油性黒色インクは、実施例1および比較例1、2と同様、上記「オルフィスEX7200(商品名)」で印刷した。水性磁性インクを印刷した後、油性黒色インクを印刷した比較例9では、水性磁性インクのみを印刷した比較例10よりも色味は向上したが、磁気信号強度が大幅に低下し(比較例10に対する変化率76%)、比較例9と印刷順を逆にして、油性黒インクを印刷した後、水性磁性インクを印刷した比較例11では更に大幅に磁気信号強度が低下した。結果を表1に示す。
<実施例5および比較例1,11>
油性黒色インクの代わりに、水性黒色インク(セイコーエプソン株式会社製「ICBK69(商品名)」)を用い、セイコーエプソン株式会社製インクジェットプリンター「カラリオPX-045A(商品名)」を用いて印刷した以外は、実施例1および比較例1、2と同様の条件で印刷したところ、実施例5で色味が良く且つ磁力信号強度も高い印刷画像(比較例1に対する変化率90%)が得られた。結果を表1に示す。
<比較例13,10,14>
磁性インクに比較例9と同じ水性インク、黒色インクに実施例5と同じ水性黒色インクを用い、何れのインクもセイコーエプソン株式会社製インクジェットプリンター「カラリオPX-045A(商品名)」を用いて印刷した。水性磁性インクを印刷した後、水性黒色インクを印刷した比較例13では、水性磁性インクのみを印刷した比較例10よりも色味は向上したが、磁気信号強度が大幅に低下し(比較例10に対する変化率69%)、比較例13と印刷順を逆にして、水性黒色インクを印刷した後、水性磁性インクを印刷した比較例14では更に大幅に磁気信号強度が低下した。結果を表1に示す。
Figure 0006545531
表1の磁力信号強度及び印刷物の色味は下記の方法で測定し評価した。
・磁力信号強度:グローリー株式会社製リーダースキャナー「FFB−20(商品名)」を用いて、プログラム「FB20MTR(商品名)」にて、磁力信号を読み、比較例1の磁性インクの強度を100として相対比較した。

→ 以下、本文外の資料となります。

Lemma wp_after {S A} (m : M S A) (Q Q' : A → S → Prop) s :
  wp m Q s → after m Q' s → wp m (λ a s', Q a s' ∧ Q' a s') s.
Proof. unfold wp, after. destruct (m s) as [[]|]; done. Qed.

(** The computation keeps [I], whatever its result. *)
Definition keeps {S A} (I : S → Prop) (m : M S A) : Prop := ∀ s, I s → after m (λ _, I) s.

Section keeps.
Context {S : Type} (I : S → Prop).

Lemma keeps_ret {A} (a : A) : keeps I (mret a).
Proof. by intros s. Qed.
Lemma keeps_get : keeps I get.
Proof. by intros s. Qed.
Lemma keeps_gets {A} (f : S → A) : keeps I (gets f).
Proof. by intros s. Qed.
Lemma keeps_fail {A} e : keeps I (fail (A := A) e).
Proof. by intros s. Qed.
Lemma keeps_lift {A} (r : result A) : keeps I (lift_result r).
Proof. intros s Hs. by destruct r. Qed.
Lemma keeps_modify f : (∀ s, I s → I (f s)) → keeps I (modify f).
Proof. intros Hf s Hs. by apply Hf. Qed.
Lemma keeps_bind {A B} (m : M S A) (f : A → M S B) :
  keeps I m → (∀ a, keeps I (f a)) → keeps I (m ≫= f).
Proof.
  intros Hm Hf s Hs. apply after_bind. eapply after_mono; [by apply Hm|]. intros a s' Hs'. by apply Hf.
Qed.
Lemma keeps_for_each {A} (xs : list A) (f : A → M S unit) :
  (∀ x, keeps I (f x)) → keeps I (for_each xs f).
Proof.
  intros Hf. induction xs as [|x xs IH]; [apply keeps_ret|]. apply keeps_bind; [apply Hf|by intros].
Qed.
End keeps.

(** One step of symbolic execution of a monadic body. *)
Ltac wp_step :=
  lazymatch goal with
  | |- wp (mbind _ _) _ _ => apply wp_bind
  | |- wp (mret _) _ _ => apply wp_ret
  | |- wp get _ _ => apply wp_get
  | |- wp (gets _) _ _ => apply wp_gets
  | |- wp (put _) _ _ => apply wp_put
  | |- wp (modify _) _ _ => apply wp_modify
  end; cbn beta.
Ltac wp_steps := repeat wp_step.

(** * Machine words and bytes *)

(** Conversion of an integer to a [w]-bit unsigned type. *)
Definition wrap (w z : Z) : Z := z mod 2 ^ w.
Definition u8 (z : Z) : Z := wrap 8 z.
Definition u16 (z : Z) : Z := wrap 16 z.
Definition u32 (z : Z) : Z := wrap 32 z.
Definition u64 (z : Z) : Z := wrap 64 z.

(** Conversion of an integer to the signed 64-bit type. *)
Definition s64 (z : Z) : Z := (z + 2 ^ 63) mod 2 ^ 64 - 2 ^ 63.

Definition in_width (w z : Z) : Prop := 0 ≤ z < 2 ^ w.
Definition bytes_ok (l : list Z) : Prop := Forall (in_width 8) l.

#[global] Instance in_width_dec w z : Decision (in_width w z).
Proof. unfold in_width. apply _. Defined.
#[global] Instance bytes_ok_dec l : Decision (bytes_ok l).
Proof. unfold bytes_ok. apply _. Defined.
Lemma write_loop_ok s items : ∀ (todo : list Z) (fuel : nat) (pre rest w c : list Z) (pos : Z),
  cb_wf s → items = pre ++ todo ++ 0 :: rest → Forall (λ x, x ≠ 0) todo →
  Z.of_nat (length pre + length todo) < 2 ^ 16 → (length todo < fuel)%nat →
  loop_inv s c w → Z.of_nat (length w) = cb_len s + Z.of_nat (length pre) →
  ∃ c', loop_inv s c' (w ++ todo) ∧
    write_loop fuel items pos (Z.of_nat (length pre))
      (loop_state s c (filled s (Z.of_nat (length w))))
    = Ok ((match todo with
           | [] => pos
           | _ => (cb_tail s + Z.of_nat (length (w ++ todo)) - 1) mod fixed_size s
           end, Z.of_nat (length (pre ++ todo))),
          loop_state s c' (filled s (Z.of_nat (length (w ++ todo))))).
Proof.
  induction todo as [|x todo IH]; intros fuel pre rest w c pos Hwf Hitems Hnz Hlen Hfuel Hinv Hw;
    (destruct fuel as [|fuel]; [lia|]); cbn [write_loop].
  - exists c. rewrite !app_nil_r. split; [done|].
    rewrite (lift_bind_ok _ _ _ 0); [by rewrite decide_True|].
    rewrite Hitems. apply load_app.
  - apply Forall_cons in Hnz as [Hx Hnz]. pose proof Hwf as []. cbn [length] in *.
    rewrite (lift_bind_ok _ _ _ x) by (rewrite Hitems; apply load_app).
    rewrite decide_False by done. rewrite (M_bind_ok get _ _ _ _ eq_refl).
    set (s1 := loop_state s c (filled s (Z.of_nat (length w)))).
    set (p := (cb_tail s + Z.of_nat (length w)) mod fixed_size s).
    assert (0 ≤ p < fixed_size s) as Hp by (apply Z.mod_pos_bound; lia).
    assert (mod_size (cb_head s + Z.of_nat (length pre)) s1 = Ok (p, s1)) as Hms.
    { rewrite mod_size_pos by (done || lia). do 2 f_equal. unfold p. rewrite Hw.
      change (fixed_size s1) with (fixed_size s). by apply head_position. }
    rewrite (M_bind_ok _ _ _ _ _ Hms).
    rewrite (M_bind_ok _ _ _ _ _ (cb_store_ok s1 p x ltac:(pose proof (li_length _ _ _ Hinv); cbn; lia))).
    rewrite (lift_bind_ok _ _ _ ((p + 1) mod fixed_size s))
      by (unfold cpp_mod; cbn; by rewrite decide_False by lia).
    set (c1 := <[Z.to_nat p := x]> c).
    assert (loop_inv s c1 (w ++ [x])) as Hinv1 by (by apply loop_inv_step).
    assert (((if decide ((p + 1) mod fixed_size s = cb_tail s1 - 1 ∨
                cb_tail s1 = 0 ∧ p = fixed_size s1 - 1)
              then modify (set_maxed true) else mret tt)
             (set_cells (<[Z.to_nat p:=x]> (cells s1)) s1))
            = Ok (tt, loop_state s c1 (filled s (Z.of_nat (length (w ++ [x])))))) as Hstep.
    { rewrite length_app, Nat2Z.inj_add. cbn [length]. change (Z.of_nat 1) with 1.
      rewrite (filled_step s (Z.of_nat (length w)) p Hwf ltac:(lia) eq_refl).
      case_decide as Hd; [rewrite (bool_decide_eq_true_2 _ Hd), orb_true_r
                         |rewrite (bool_decide_eq_false_2 _ Hd), orb_false_r]; done. }
    rewrite (M_bind_ok _ _ _ _ _ Hstep).
    destruct (IH fuel (pre ++ [x]) rest (w ++ [x]) c1 p Hwf) as (c' & Hc' & Hrun);
      [by rewrite <- app_assoc|done|rewrite length_app; cbn; lia|lia|done
      |rewrite !length_app; cbn; lia|].
    exists c'. rewrite <- !app_assoc in *. cbn [app] in *. split; [done|].
    rewrite length_app in Hrun. cbn [length] in Hrun.
    assert (u16 (Z.of_nat (length pre) + 1) = Z.of_nat (length pre + 1)) as ->.
    { unfold u16. rewrite wrap_small by (unfold in_width; lia). lia. }
    etrans; [exact Hrun|]. do 3 f_equal. destruct todo; [|done].
    unfold p. rewrite length_app. cbn. f_equal. lia.
Qed.

Lemma filled_start s : cb_wf s → maxed s = filled s (cb_len s).
Proof.
  intros Hwf. pose proof (cb_len_range s Hwf). pose proof Hwf as [].
  apply eq_bool_prop_intro. unfold filled. rewrite bool_decide_spec, Is_true_true, cbw_maxed0.
  pose proof (cb_len_wraps s Hwf) as Hl. unfold wraps, empty in Hl.
  destruct (bool_decide_reflect (cb_head s ≤ cb_tail s)),
    (bool_decide_reflect (cb_head s = cb_tail s)); cbn in Hl; lia.
Qed.

(** The state [write_items] leaves: the cells with the new stream, the cursors
    around its last items. *)
Definition written (s : CircularBuffer) (c : list Z) (n : Z) : CircularBuffer :=
  let t := if filled s n then (cb_tail s + n + 1) mod fixed_size s else cb_tail s in
  let h := (cb_tail s + n) mod fixed_size s in
  set_maxed (bool_decide (h = t - 1)) (set_head h (set_tail t (set_cells c s))).

Lemma written_ok s c (w : list Z) :
  cb_wf s → length c = length (cells s) →
  stream (fixed_size s - 1) (set_cells c s) w →
  cb_len s ≤ Z.of_nat (length w) →
  cb_wf (written s c (Z.of_nat (length w))) ∧
  contents (written s c (Z.of_nat (length w)))
  = lastn (Z.to_nat (fixed_size s - 1)) w.
Proof.
  intros Hwf Hc Hst Hn. pose proof Hwf as []. set (n := Z.of_nat (length w)).
  pose proof (Z.mod_pos_bound (cb_tail s + n) (fixed_size s) ltac:(lia)) as Hh.
  unfold written.
  set (t := if filled s n then (cb_tail s + n + 1) mod fixed_size s else cb_tail s).
  assert (0 ≤ t < fixed_size s) as Ht
    by (unfold t; destruct (filled s n); [apply Z.mod_pos_bound|]; lia).
  split.
  { constructor; cbn; try done; [lia|]. by rewrite bool_decide_eq_true. }
  change (contents (set_maxed ?m ?x)) with (contents x).
  destruct (filled s n) eqn:Hf; unfold t; clear t Ht.
  - assert (fixed_size s - 1 ≤ n).
    { unfold filled in Hf. apply bool_decide_eq_true in Hf. lia. }
    apply (contents_stream (fixed_size s - 1)); cbn; try done; try lia.
    + fold n. replace (cb_tail s + n - (fixed_size s - 1))
        with (cb_tail s + n + 1 + (-1) * fixed_size s) by lia. by rewrite Z.mod_add by lia.
    + rewrite Zminus_mod_idemp_l, Zminus_mod_idemp_r.
      replace (_ - _) with (-1) by lia. symmetry. apply (Z.mod_unique_pos _ _ (-1)); lia.
  - assert (n < fixed_size s ∧ (cb_tail s ≠ 0 → n < fixed_size s - 1)) as [Hn1 Hn2].
    { unfold filled in Hf. apply bool_decide_eq_false in Hf. lia. }
    rewrite (contents_stream (fixed_size s - 1) _ w _ _ n); cbn; try done; try lia.
    + unfold n. rewrite Nat2Z.id, !lastn_all by lia. done.
    + fold n. replace (cb_tail s + n - n) with (cb_tail s) by lia.
      symmetry. apply Z.mod_small. lia.
    + rewrite Zminus_mod_idemp_l. replace (_ - _) with n by lia. apply Z.mod_small. lia.
Qed.

(** The terminator is stored behind the last item, in the extra cell when that
    item is at the end of the array. *)
Lemma terminator_cell s (w : list Z) i :
  cb_wf s → 0 < Z.of_nat (length w) →
  i = (cb_tail s + Z.of_nat (length w) - 1) mod fixed_size s + 1 →
  (i = (cb_tail s + Z.of_nat (length w)) mod fixed_size s ∧ i < fixed_size s)
  ∨ (i = fixed_size s ∧ (cb_tail s + Z.of_nat (length w)) mod fixed_size s = 0).
Proof.
  intros [] Hw ->. set (x := cb_tail s + Z.of_nat (length w)).
  pose proof (Z.mod_pos_bound (x - 1) (fixed_size s)).
  replace (x mod fixed_size s) with (((x - 1) mod fixed_size s + 1) mod fixed_size s)
    by (rewrite mod_add_l; f_equal; lia).
  destruct (decide ((x - 1) mod fixed_size s + 1 = fixed_size s)) as [->|].
  - right. split; [done|]. apply Z.mod_same. lia.
  - left. rewrite (Z.mod_small ((x - 1) mod fixed_size s + 1)) by lia. lia.
Qed.
(* ===== verification/BleConnection.v ===== *)
(** Component: a connection (src/BLE/BleConnection.h and BleConnection.cpp).

    The fields of the class are the fields of the record, the setters its
    updates.  The notification listener, which only BTstack reads and links into
    its lists, is represented by the address of the connection that holds it. *)

From S2P Require Import Prelude.

(** * Constants *)

Definition BD_ADDR_LEN : Z := 6.
Definition BD_ADDR_TYPE_LE_RANDOM : Z := 1.
Definition BD_ADDR_TYPE_UNKNOWN : Z := 0xfe.
Definition HCI_ROLE_MASTER : Z := 0.
Definition HCI_ROLE_SLAVE : Z := 1.
Definition HCI_ROLE_INVALID : Z := 0xff.

Definition packet_service_uuid : list Z :=
  [0x29; 0x8c; 0xfe; 0xca; 0xa1; 0x0d; 0x49; 0xee; 0x8a; 0x74; 0xe5; 0x13; 0x54; 0x7f; 0x7e; 0xf7].
Definition packet_service_uuid_reversed : list Z :=
  [0xf7; 0x7e; 0x7f; 0x54; 0x13; 0xe5; 0x74; 0x8a; 0xee; 0x49; 0x0d; 0xa1; 0xca; 0xfe; 0x8c; 0x29].
Definition packet_service_name : list Z := str "Repeater".
Definition packet_characteristic_uuid : list Z :=
  [0xa8; 0xd9; 0x91; 0x67; 0xe5; 0x8c; 0x4a; 0x0c; 0x95; 0x65; 0xe2; 0xf1; 0xa7; 0xfb; 0xc0; 0x5d].

Inductive service_uuid_check_status :=
| ServiceUUIDNotFound        (* 0 *)
| ServiceUUIDFound           (* 0b1 *)
| ServiceUUIDAndNameFound.   (* 0b11 *)

#[global] Instance service_status_eq_dec : EqDecision service_uuid_check_status.
Proof. solve_decision. Defined.

(** The enumerators' values. *)
Definition status_value (s : service_uuid_check_status) : Z :=
  match s with ServiceUUIDNotFound => 0 | ServiceUUIDFound => 1 | ServiceUUIDAndNameFound => 3 end.

(** What BTstack reports of a remote service or characteristic. *)
Record gatt_client_service := mkService {
  start_group_handle : Z;
  end_group_handle : Z;
  service_uuid16 : Z;
  service_uuid128 : list Z;
}.

Record gatt_client_characteristic := mkCharacteristic {
  start_handle : Z;
  value_handle : Z;
  end_handle : Z;
  properties : Z;
  characteristic_uuid16 : Z;
  characteristic_uuid128 : list Z;
}.

(** * State *)

Record BleConnection := mkConn {
  connection_handle : Z;
  bt_address : list Z;
  bt_address_type : Z;
  bt_mtu : Z;
  packet_service_start_group_handle : Z;
  packet_service_end_group_handle : Z;
  packet_characteristic_value_handle : Z;
  notification_enabled : bool;
  has_data_to_send : bool;
  connected : bool;
  services_found : service_uuid_check_status;
  rssi : Z;
  role : Z;
  last_seen_time : Z;
}.

#[global] Instance BleConnection_eq_dec : EqDecision BleConnection.
Proof. solve_decision. Defined.

(** The default member initialisers. *)
Definition BleConnection_new : BleConnection :=
  mkConn 0 [0; 0; 0; 0; 0; 0] BD_ADDR_TYPE_UNKNOWN 0 0 0 0 false false false
    ServiceUUIDFound 0 HCI_ROLE_INVALID 0.

(** * Operations *)

Definition setConnectionHandle (v : Z) (c : BleConnection) : BleConnection :=
  mkConn v (bt_address c) (bt_address_type c) (bt_mtu c) (packet_service_start_group_handle c)
    (packet_service_end_group_handle c) (packet_characteristic_value_handle c)
    (notification_enabled c) (has_data_to_send c) (connected c) (services_found c) (rssi c)
    (role c) (last_seen_time c).

Definition setNotificationEnabled (v : bool) (c : BleConnection) : BleConnection :=
  mkConn (connection_handle c) (bt_address c) (bt_address_type c) (bt_mtu c)
    (packet_service_start_group_handle c) (packet_service_end_group_handle c)
    (packet_characteristic_value_handle c) v (has_data_to_send c) (connected c)
    (services_found c) (rssi c) (role c) (last_seen_time c).

(** The [int] argument is converted to the 16-bit field. *)
Definition setPacketCharacteristicValueHandle (v : Z) (c : BleConnection) : BleConnection :=
  mkConn (connection_handle c) (bt_address c) (bt_address_type c) (bt_mtu c)
    (packet_service_start_group_handle c) (packet_service_end_group_handle c) (u16 v)
    (notification_enabled c) (has_data_to_send c) (connected c) (services_found c) (rssi c)
    (role c) (last_seen_time c).

Definition setConnected (v : bool) (c : BleConnection) : BleConnection :=
  mkConn (connection_handle c) (bt_address c) (bt_address_type c) (bt_mtu c)
    (packet_service_start_group_handle c) (packet_service_end_group_handle c)
    (packet_characteristic_value_handle c) (notification_enabled c) (has_data_to_send c) v
    (services_found c) (rssi c) (role c) (last_seen_time c).

Definition setBleAddress (addr : list Z) (addr_type : Z) (c : BleConnection) : BleConnection :=
  mkConn (connection_handle c) addr addr_type (bt_mtu c)
    (packet_service_start_group_handle c) (packet_service_end_group_handle c)
    (packet_characteristic_value_handle c) (notification_enabled c) (has_data_to_send c)
    (connected c) (services_found c) (rssi c) (role c) (last_seen_time c).

Definition setHasData (v : bool) (c : BleConnection) : BleConnection :=
  mkConn (connection_handle c) (bt_address c) (bt_address_type c) (bt_mtu c)
    (packet_service_start_group_handle c) (packet_service_end_group_handle c)
    (packet_characteristic_value_handle c) (notification_enabled c) v (connected c)
    (services_found c) (rssi c) (role c) (last_seen_time c).

Definition setServices (v : service_uuid_check_status) (c : BleConnection) : BleConnection :=
  mkConn (connection_handle c) (bt_address c) (bt_address_type c) (bt_mtu c)
    (packet_service_start_group_handle c) (packet_service_end_group_handle c)
    (packet_characteristic_value_handle c) (notification_enabled c) (has_data_to_send c)
    (connected c) v (rssi c) (role c) (last_seen_time c).

Definition setRssi (v : Z) (c : BleConnection) : BleConnection :=
  mkConn (connection_handle c) (bt_address c) (bt_address_type c) (bt_mtu c)
    (packet_service_start_group_handle c) (packet_service_end_group_handle c)
    (packet_characteristic_value_handle c) (notification_enabled c) (has_data_to_send c)
    (connected c) (services_found c) v (role c) (last_seen_time c).

Definition setTimestamp (v : Z) (c : BleConnection) : BleConnection :=
  mkConn (connection_handle c) (bt_address c) (bt_address_type c) (bt_mtu c)
    (packet_service_start_group_handle c) (packet_service_end_group_handle c)
    (packet_characteristic_value_handle c) (notification_enabled c) (has_data_to_send c)
    (connected c) (services_found c) (rssi c) (role c) v.

Definition setMtu (v : Z) (c : BleConnection) : BleConnection :=
  mkConn (connection_handle c) (bt_address c) (bt_address_type c) v
    (packet_service_start_group_handle c) (packet_service_end_group_handle c)
    (packet_characteristic_value_handle c) (notification_enabled c) (has_data_to_send c)
    (connected c) (services_found c) (rssi c) (role c) (last_seen_time c).

Definition setRole (v : Z) (c : BleConnection) : BleConnection :=
  mkConn (connection_handle c) (bt_address c) (bt_address_type c) (bt_mtu c)
    (packet_service_start_group_handle c) (packet_service_end_group_handle c)
    (packet_characteristic_value_handle c) (notification_enabled c) (has_data_to_send c)
    (connected c) (services_found c) (rssi c) v (last_seen_time c).

(** The two assignments of [storeHandlesIfServiceMatches]. *)
Definition setServiceHandles (first last : Z) (c : BleConnection) : BleConnection :=
  mkConn (connection_handle c) (bt_address c) (bt_address_type c) (bt_mtu c) first last
    (packet_characteristic_value_handle c) (notification_enabled c) (has_data_to_send c)
    (connected c) (services_found c) (rssi c) (role c) (last_seen_time c).

Definition storeHandlesIfServiceMatches (service : gatt_client_service) (c : BleConnection) :
    BleConnection :=
  if decide (service_uuid128 service = packet_service_uuid)
  then setServiceHandles (start_group_handle service) (end_group_handle service) c
  else c.

Definition storeHandlesIfCharacteristicMatches (ch : gatt_client_characteristic)
    (c : BleConnection) : BleConnection :=
  if decide (characteristic_uuid128 ch = packet_characteristic_uuid)
  then setPacketCharacteristicValueHandle (value_handle ch) c
  else c.

Definition isRepeater (c : BleConnection) : bool :=
  bool_decide (services_found c = ServiceUUIDAndNameFound).

Definition isRandom (c : BleConnection) : bool :=
  bool_decide (bt_address_type c = BD_ADDR_TYPE_LE_RANDOM).

Definition getTimestampMs (c : BleConnection) : Z := last_seen_time c / 1000.

(** Returns the filled-in service when the characteristic is still to be found. *)
Definition canAndNeedToDiscoverPacketCharacteristicsQuery (service : gatt_client_service)
    (c : BleConnection) : bool * gatt_client_service :=
  if decide (packet_service_start_group_handle c > 0 ∧ packet_characteristic_value_handle c = 0)
  then (true, mkService (packet_service_start_group_handle c)
                (packet_service_end_group_handle c) 0 packet_service_uuid)
  else (false, service).

(** The connections that packets are sent to: [available] in [sendPackets]. *)
Definition available (c : BleConnection) : bool :=
  connected c && bool_decide (packet_characteristic_value_handle c > 0).

(** * Discovery as a sequence of events *)

Inductive Discovery :=
| ServiceResult (service : gatt_client_service)
| CharacteristicResult (ch : gatt_client_characteristic).

Definition discover (c : BleConnection) (e : Discovery) : BleConnection :=
  match e with
  | ServiceResult service =>
      if decide (service_uuid16 service = 0) then storeHandlesIfServiceMatches service c else c
  | CharacteristicResult ch =>
      if decide (characteristic_uuid16 ch = 0) then storeHandlesIfCharacteristicMatches ch c else c
  end.

(** The events that concern the packet service and its characteristic. *)
Definition matching_service (e : Discovery) : option gatt_client_service :=
  match e with
  | ServiceResult service =>
      if decide (service_uuid16 service = 0 ∧ service_uuid128 service = packet_service_uuid)
      then Some service else None
  | CharacteristicResult _ => None
  end.

Definition matching_characteristic (e : Discovery) : option gatt_client_characteristic :=
  match e with
  | CharacteristicResult ch =>
      if decide (characteristic_uuid16 ch = 0 ∧
                 characteristic_uuid128 ch = packet_characteristic_uuid)
      then Some ch else None
  | ServiceResult _ => None
  end.

(** * Lemmas *)

Lemma discover_service c e :
  packet_service_start_group_handle (discover c e)
  = match matching_service e with
    | Some service => start_group_handle service
    | None => packet_service_start_group_handle c
    end.
Proof.
  destruct e as [service|ch]; cbn; unfold storeHandlesIfServiceMatches,
    storeHandlesIfCharacteristicMatches; repeat case_decide; naive_solver.
Qed.

Lemma discover_value_handle c e :
  packet_characteristic_value_handle (discover c e)
  = match matching_characteristic e with
    | Some ch => u16 (value_handle ch)
    | None => packet_characteristic_value_handle c
    end.
Proof.
  destruct e as [service|ch]; cbn; unfold storeHandlesIfServiceMatches,
    storeHandlesIfCharacteristicMatches; repeat case_decide; naive_solver.
Qed.

Lemma discover_frame c e :
  connection_handle (discover c e) = connection_handle c ∧
  connected (discover c e) = connected c ∧ bt_mtu (discover c e) = bt_mtu c ∧
  has_data_to_send (discover c e) = has_data_to_send c.
Proof.
  destruct e as [service|ch]; cbn; unfold storeHandlesIfServiceMatches,
    storeHandlesIfCharacteristicMatches; repeat case_decide; done.
Qed.

(** The last result of interest decides, the first connection's value if none. *)
Lemma discover_all_value_handle events c :
  packet_characteristic_value_handle (foldl discover c events)
  = match last (omap matching_characteristic events) with
    | Some ch => u16 (value_handle ch)
    | None => packet_characteristic_value_handle c
    end.
Proof.
  revert c. induction events as [|e events IH]; intros c; [done|]. cbn [foldl omap list_omap].
  rewrite IH, discover_value_handle.
  destruct (matching_characteristic e) as [ch|]; [|done].
  rewrite last_cons. by destruct (last _).
Qed.

Lemma discover_all_service events c :
  packet_service_start_group_handle (foldl discover c events)
  = match last (omap matching_service events) with
    | Some service => start_group_handle service
    | None => packet_service_start_group_handle c
    end.
Proof.
  revert c. induction events as [|e events IH]; intros c; [done|]. cbn [foldl omap list_omap].
  rewrite IH, discover_service.
  destruct (matching_service e) as [service|]; [|done].
  rewrite last_cons. by destruct (last _).
Qed.

Lemma discover_all_connected events c : connected (foldl discover c events) = connected c.
Proof.
  revert c. induction events as [|e events IH]; intros c; [done|]. cbn [foldl].
  rewrite IH. apply discover_frame.
Qed.

(** * Properties *)

(** service discovery makes a connection available exactly when it is
    connected and the last characteristic reported with the packet UUID has a
    non-zero value handle; and the query for characteristics is asked for
    exactly while the packet service is known and no such handle is. *)
Theorem discovery_outcome (c : BleConnection) (events : list Discovery) (scratch : gatt_client_service) :
  packet_characteristic_value_handle c = 0 → packet_service_start_group_handle c = 0 →
  let c' := foldl discover c events in
  (available c' = true ↔
     connected c = true ∧ ∃ ch, last (omap matching_characteristic events) = Some ch ∧
       0 < u16 (value_handle ch)) ∧
  (fst (canAndNeedToDiscoverPacketCharacteristicsQuery scratch c') = true ↔
     (∃ service, last (omap matching_service events) = Some service ∧
        0 < start_group_handle service) ∧
     ∀ ch, last (omap matching_characteristic events) = Some ch → u16 (value_handle ch) = 0).
Proof.
  intros Hv Hs c'. unfold available, canAndNeedToDiscoverPacketCharacteristicsQuery, c'.
  rewrite discover_all_connected, discover_all_value_handle, discover_all_service, Hv, Hs.
  destruct (last (omap matching_characteristic events)) as [ch|],
    (last (omap matching_service events)) as [service|];
    (split; [rewrite andb_true_iff, bool_decide_eq_true|case_decide]);
    naive_solver lia.
Qed.

Definition example_service : gatt_client_service := mkService 9 14 0 packet_service_uuid.

Lemma discovery_outcome_witness :
  let c := setConnected true BleConnection_new in
  let events := [ServiceResult example_service;
    CharacteristicResult (mkCharacteristic 10 12 14 0 0 packet_characteristic_uuid)] in
  let c' := foldl discover c events in
  (available c' = true ↔
     connected c = true ∧ ∃ ch, last (omap matching_characteristic events) = Some ch ∧
       0 < u16 (value_handle ch)) ∧
  (fst (canAndNeedToDiscoverPacketCharacteristicsQuery example_service c') = true ↔
     (∃ service, last (omap matching_service events) = Some service ∧
        0 < start_group_handle service) ∧
     ∀ ch, last (omap matching_characteristic events) = Some ch → u16 (value_handle ch) = 0).
Proof. apply (discovery_outcome (setConnected true BleConnection_new)); reflexivity. Defined.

・印刷物外観(色味):印刷されたバーコード状の画像の色味を目視で観察し、下記基準に従い評価した。
A:黒
B:黒褐
C:褐
表1の結果から、磁性顔料を含有する油性インクを印刷用紙上に印刷することにより画像を形成した後、黒色インクを該画像に重ねて印刷して同様の画像を形成することで、磁性顔料で形成された印刷画像の色味が黒色インクで形成された印刷画像の色味に近似し、かつ、良好な磁気特性を維持することが判る。また、この技術的効果は、黒色インクとして油性黒色インクを使用する場合により顕著になることが判る。
本発明の磁気印刷方法は、セキュリティ印刷等の磁性顔料を用いた印刷の分野で広く利用することができる。

Claims (4)

  1. 第一のインクを用いて基材上に画像を印刷した後、第二のインクを用いて前記画像に重ねて前記基材上に前記画像と同じ画像を印刷することを含み、前記第一のインクは、非水性溶媒中に磁性顔料が分散された油性の磁性インクであり、前記第二のインクは、水性溶媒中又は非水性溶媒中に着色剤を含有する色インクである、磁気印刷方法。
  2. 前記色インクが油性インクである、請求項1に記載の磁気印刷方法。
  3. 前記基材が普通紙である、請求項1または2に記載の磁気印刷方法。
  4. 前記第一のインク及び第二のインクを用いた印刷は何れもインクジェット印刷により行われる、請求項1乃至3の何れか1項に記載の磁気印刷方法。